Glamorising violence is not, however, a criminal offence. If it were, everything from American Psycho to Zulu could be banned.

If you think those movies ‘glamorised violence’, you didn’t really understand them.

The injunction against Skengdo and AM forbids them from mentioning death, injury or rival crews in their songs. Other groups, such as 1011, have been served with similar injunctions.

The police clampdown reveals the increasing use of administrative sanctions as a means of bypassing the judicial process.

No, it reveals the extent to which the justice system is having to go to secure a conviction against these people, despite how solid the case might seem to normal observers.
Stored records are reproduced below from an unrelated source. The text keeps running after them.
Definition index_cmp (a b : value) : comparison :=
  match a, b with
  | VBool x, VBool y => Z.compare (Z.b2z x) (Z.b2z y)
  | VInt x, VInt y => Z.compare x y
  | VFloat x, VFloat y => Z.compare (float_rank x) (float_rank y)
  | VStr x, VStr y => bcmp x y
  | _, _ => Z.compare (kind_rank a) (kind_rank b)
  end.

(** The encoding of an indexable value on its own. *)
Definition enc_value (v : value) : bytes :=
  match AppendIndexValue [] v with Ok b => b | Err _ => [] end.

(** ** Bit tricks *)

Lemma lxor_two63 u : u64 u -> Z.lxor u two63 = if u <? two63 then u + two63 else u - two63.
Proof.
  intros H. destruct (Z.ltb_spec u two63).
  - rewrite <- Z.add_nocarry_lxor; [done|].
    apply Z.bits_inj_0. intros n. rewrite Z.land_spec. unfold two63 in *.
    rewrite Z.pow2_bits_eqb by lia. destruct (Z.eqb_spec 63 n) as [<-|]; [|apply andb_false_r].
    rewrite andb_true_r, Z.testbit_eqb, Z.div_small by solve_width. done.
  - replace u with (u - two63 + two63) at 1 by lia. set (v := u - two63) in *.
    assert (Z.land v two63 = 0).
    { apply Z.bits_inj_0. intros n. rewrite Z.land_spec. unfold two63 in *.
      rewrite Z.pow2_bits_eqb by lia. destruct (Z.eqb_spec 63 n) as [<-|]; [|apply andb_false_r].
      rewrite andb_true_r, Z.testbit_eqb, Z.div_small by solve_width. done. }
    rewrite Z.add_nocarry_lxor, Z.lxor_assoc, Z.lxor_nilpotent, Z.lxor_0_r by done. done.
Qed.

Lemma lxor_two63_u64 u : u64 u -> u64 (Z.lxor u two63).
Proof. intros H. rewrite lxor_two63 by done. zcases; solve_width. Qed.

(** The stored integer key is the value shifted by [2^63]. *)
Lemma int_key x : i64 x -> Z.lxor (u64_of_i64 x) two63 = x + two63.
Proof.
  intros H. rewrite lxor_two63 by apply u64_of_i64_range.
  pose proof (i64_u64_roundtrip x H) as E. pose proof (u64_of_i64_range x).
  unfold i64_of_u64 in E. zcases; solve_width.
Qed.
(* ===== verification/Eval.v ===== *)
(** * Eval: evaluation of expressions

    src/internal/exec/eval.go and evalFunctionCall of functions.go.  Each
    [evalX] of the source takes the evaluations of its sub-expressions as
    computations (a computation that is not run is a sub-expression that is not
    evaluated); [eval] ties them together by recursion on the expression. *)
From S2P Require Import Prelude Float64 FloatArith Values Ast Scalars Records Storage Catalog Graph Context Functions.
Import Float64 FloatArith Ast Scalars Context Functions.

Module Eval.
Section eval.
Context `{Runtime}.

(** ** Properties and labels *)

(** [props[keyID]]: a missing property is null. *)
Definition prop_get (props : list (Z * value)) (k : Z) : value :=
  default VNull (snd <$> find (fun e => e.1 =? k) props).

Definition propValue (props : list (Z * value)) (key : bytes) : M value :=
  keyID ← lookupKey key;
  mret (match keyID with Some id => prop_get props id | None => VNull end).

Definition evalProperty (target : M value) (key : bytes) : M value :=
  t ← target;
  match t with
  | VNull => mret VNull
  | VNode _ _ props => propValue props key
  | VEdge _ _ _ _ props => propValue props key
  | VMap m => mret (default VNull (map_get m key))
  | _ => fail ErrType
  end.

Definition hasLabel (labels : list Z) (labelID : Z) : bool := existsb (Z.eqb labelID) labels.

Fixpoint labels_loop (node_labels : list Z) (names : list bytes) : M value :=
  match names with
  | [] => mret (VBool true)
  | name :: names' =>
      id ← lookupLabel name;
      match id with
      | None => mret (VBool false)
      | Some id => if hasLabel node_labels id then labels_loop node_labels names' else mret (VBool false)
      end
  end.
(* ===== verification/Lexer.v ===== *)
(** * Lexer: from text to tokens

    src/query/parser/lexer.go and token.go.  The lexer is its remaining input;
    positions, and the text of messages, are left out.  The token list leaves
    out the final EOF: the parser reads the end of the list as EOF.  Which
    runes off ASCII are letters and digits is a parameter ([Unicode]). *)
From S2P Require Import Prelude Float64 FloatArith Values Scalars Text Keys Records Storage Catalog Graph Context.
Import Scalars Text Context.

Class Unicode := {
  unicode_letter : Z -> bool;     (* unicode.IsLetter off ASCII *)
  unicode_digit : Z -> bool       (* unicode.IsDigit off ASCII *)
}.

Module Lexer.

Inductive token :=
| tIdent (text : bytes)
| tInt (text : bytes) (val : Z)
| tFloat (val : Z)
| tString (val : bytes)
| tLParen | tRParen | tLBracket | tRBracket | tLBrace | tRBrace
| tColon | tComma | tDot | tDotDot | tPipe | tDollar | tSemi
| tPlus | tMinus | tStar | tSlash | tPercent
| tEq | tNeq | tLt | tLe | tGt | tGe | tRegex.
#[global] Instance token_eq_dec : EqDecision token.
Proof. solve_decision. Defined.

Section lexer.
Context `{Runtime, Unicode}.

Definition IsLetter (r : Z) : bool := if r <? 0x80 then between 65 r 90 || between 97 r 122 else unicode_letter r.
Definition IsDigit (r : Z) : bool := if r <? 0x80 then between 48 r 57 else unicode_digit r.
Definition isIdentStart (r : Z) : bool := (r =? 95) || IsLetter r.
Definition isIdentPart (r : Z) : bool := (r =? 95) || IsLetter r || IsDigit r.

(** The current rune (0 at the end), and the input after it. *)
Definition peekRune (s : bytes) : Z := match s with [] => 0 | _ => (decode_rune s).1 end.
Definition advance (s : bytes) : bytes := match s with [] => [] | _ => drop (decode_rune s).2 s end.
Definition peekAhead (n : nat) (s : bytes) : Z := default 0 (s !! n).
(** The text consumed between two positions. *)
Definition consumed (s rest : bytes) : bytes := take (length s - length rest) s.

(** ** Trivia *)
Fixpoint skip_line (fuel : nat) (s : bytes) : bytes :=
  match fuel, s with
  | S fuel, _ :: _ => if peekRune s =? 10 then s else skip_line fuel (advance s)
  | _, _ => s
  end.
Fixpoint skip_block (fuel : nat) (s : bytes) : res bytes :=
  match fuel, s with
  | S fuel, _ :: _ =>
      if (peekRune s =? 42) && (peekAhead 1 s =? 47) then Ok (advance (advance s))
      else skip_block fuel (advance s)
  | O, _ :: _ => Err ErrOutOfFuel
  | _, [] => Err ErrSyntax
  end.
Fixpoint skip_trivia (fuel : nat) (s : bytes) : res bytes :=
  match fuel, s with
  | S fuel, _ :: _ =>
      let r := peekRune s in
      if (r =? 32) || (r =? 9) || (r =? 13) || (r =? 10) then skip_trivia fuel (advance s)
      else if (r =? 47) && (peekAhead 1 s =? 47) then skip_trivia fuel (skip_line (length s) s)
      else if (r =? 47) && (peekAhead 1 s =? 42) then
        s ← skip_block (length s) (advance (advance s)); skip_trivia fuel s
      else Ok s
  | O, _ :: _ => Err ErrOutOfFuel
  | _, [] => Ok []
  end.
Definition skipTrivia (s : bytes) : res bytes := skip_trivia (length s) s.

(** ** Identifiers *)
Fixpoint skip_while (fuel : nat) (p : Z -> bool) (s : bytes) : bytes :=
  match fuel, s with
  | S fuel, _ :: _ => if p (peekRune s) then skip_while fuel p (advance s) else s
  | _, _ => s
  end.
Definition lexIdent (s : bytes) : token * bytes :=
  let rest := skip_while (length s) isIdentPart s in (tIdent (consumed s rest), rest).

Fixpoint lex_backtick (fuel : nat) (s text : bytes) : res (token * bytes) :=
  match fuel, s with
  | S fuel, _ :: _ =>
      let r := peekRune s in
      if r =? 96 then Ok (tIdent text, advance s) else lex_backtick fuel (advance s) (text ++ encode_rune r)
  | O, _ :: _ => Err ErrOutOfFuel
  | _, [] => Err ErrSyntax
  end.
Definition lexBacktickIdent (s : bytes) : res (token * bytes) := lex_backtick (length s) (advance s) [].

(** ** Numbers *)
Fixpoint lex_number (fuel : nat) (s : bytes) (isFloat : bool) : bool * bytes :=
  match fuel, s with
  | S fuel, _ :: _ =>
      let r := peekRune s in
      if IsDigit r then lex_number fuel (advance s) isFloat
      else if (r =? 46) && negb (peekAhead 1 s =? 46) then lex_number fuel (advance s) true
      else if (r =? 101) || (r =? 69) then
        let s := advance s in
        let c := peekRune s in
        lex_number fuel (if (c =? 43) || (c =? 45) then advance s else s) true
      else (isFloat, s)
  | _, _ => (isFloat, s)
  end.
Definition lexNumber (s : bytes) : res (token * bytes) :=
  let '(isFloat, rest) := lex_number (length s) s false in
  let text := consumed s rest in
  if isFloat then match ParseFloat text with Some f => Ok (tFloat f, rest) | None => Err ErrSyntax end
  else match ParseInt text with Some n => Ok (tInt text n, rest) | None => Err ErrSyntax end.

Definition lexDotOrNumber (s : bytes) : res (token * bytes) :=
  if peekAhead 1 s =? 46 then Ok (tDotDot, advance (advance s))
  else if between 48 (peekAhead 1 s) 57 then lexNumber s
  else Ok (tDot, advance s).

(** ** Strings *)
Definition escape (r : Z) : option Z :=
  if r =? 110 then Some 10 else if r =? 116 then Some 9 else if r =? 114 then Some 13
  else if r =? 92 then Some 92 else if r =? 39 then Some 39 else if r =? 34 then Some 34
  else if r =? 48 then Some 0 else None.
Fixpoint lex_string (fuel : nat) (quote : Z) (s text : bytes) : res (token * bytes) :=
  match fuel, s with
  | S fuel, _ :: _ =>
      let r := peekRune s in
      let s := advance s in
      if r =? quote then Ok (tString text, s)
      else if r =? 92 then
        match s with
        | [] => Err ErrSyntax
        | _ => match escape (peekRune s) with
               | Some b => lex_string fuel quote (advance s) (text ++ [b])
               | None => Err ErrSyntax
               end
        end
      else lex_string fuel quote s (text ++ encode_rune r)
  | O, _ :: _ => Err ErrOutOfFuel
  | _, [] => Err ErrSyntax
  end.
Definition lexString (s : bytes) : res (token * bytes) := lex_string (length s) (peekRune s) (advance s) [].

(** ** Operators *)
Definition punctuation : list (Z * token) :=
  [(40, tLParen); (41, tRParen); (91, tLBracket); (93, tRBracket); (123, tLBrace); (125, tRBrace); (58, tColon);
   (44, tComma); (124, tPipe); (36, tDollar); (59, tSemi); (43, tPlus); (45, tMinus); (42, tStar); (47, tSlash); (37, tPercent)].
Definition lexOperator (s : bytes) : res (token * bytes) :=
  let r := peekRune s in
  let rest := advance s in
  let c := peekRune rest in
  if r =? 61 then if c =? 126 then Ok (tRegex, advance rest) else Ok (tEq, rest)
  else if r =? 60 then
    if c =? 62 then Ok (tNeq, advance rest) else if c =? 61 then Ok (tLe, advance rest) else Ok (tLt, rest)
  else if r =? 62 then if c =? 61 then Ok (tGe, advance rest) else Ok (tGt, rest)
  else match find (fun e => e.1 =? r) punctuation with Some e => Ok (e.2, rest) | None => Err ErrSyntax end.

(** ** Tokens *)

(** [next] on input that is not empty and does not start with trivia. *)
Definition next (s : bytes) : res (token * bytes) :=
  let r := peekRune s in
  if r =? 96 then lexBacktickIdent s
  else if isIdentStart r then Ok (lexIdent s)
  else if IsDigit r then lexNumber s
  else if r =? 46 then lexDotOrNumber s
  else if (r =? 39) || (r =? 34) then lexString s
  else lexOperator s.

Fixpoint tokens (fuel : nat) (s : bytes) : res (list token) :=
  match fuel with
  | O => Err ErrOutOfFuel
  | S fuel =>
      s ← skipTrivia s;
      match s with
      | [] => Ok []
      | _ => '(t, s) ← next s; ts ← tokens fuel s; Ok (t :: ts)
      end
  end.
Definition tokenize (s : bytes) : res (list token) := tokens (S (length s)) s.
End lexer.
End Lexer.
The attempt by the police to redefine “incitement” and the willingness of the courts to potentially imprison musicians for performing “unacceptable” songs are assaults on basic liberties.

Yeah, get back to me when the Met rock up to Tom Jones’ dressing room and warn him not to sing ‘Delilah’…

Many on the left have become so supportive of censorship that they barely notice. Many on the right who often holler about free speech violations remain silent about the censorship of marginalised black musicians.

These aren’t ‘musicians’. They are street thugs with a backing track.

7 comments for ““These dances and this kind of music can be destructive, and, uh, Ren, I’m afraid you’re going to find most of the people in our community are gonna agree with me on this.”

  1. Valentine Gray
    February 25, 2019 at 12:52 pm

    There must be something seriously wrong with Crassida Prick, her genetic codes appear to have been tampered with, her brain appears to be uninhabitable for natural ways of thinking, is she a biological mutant?, it seems contagious, one can only speculate but being a lesbian one can only hope she does not breed.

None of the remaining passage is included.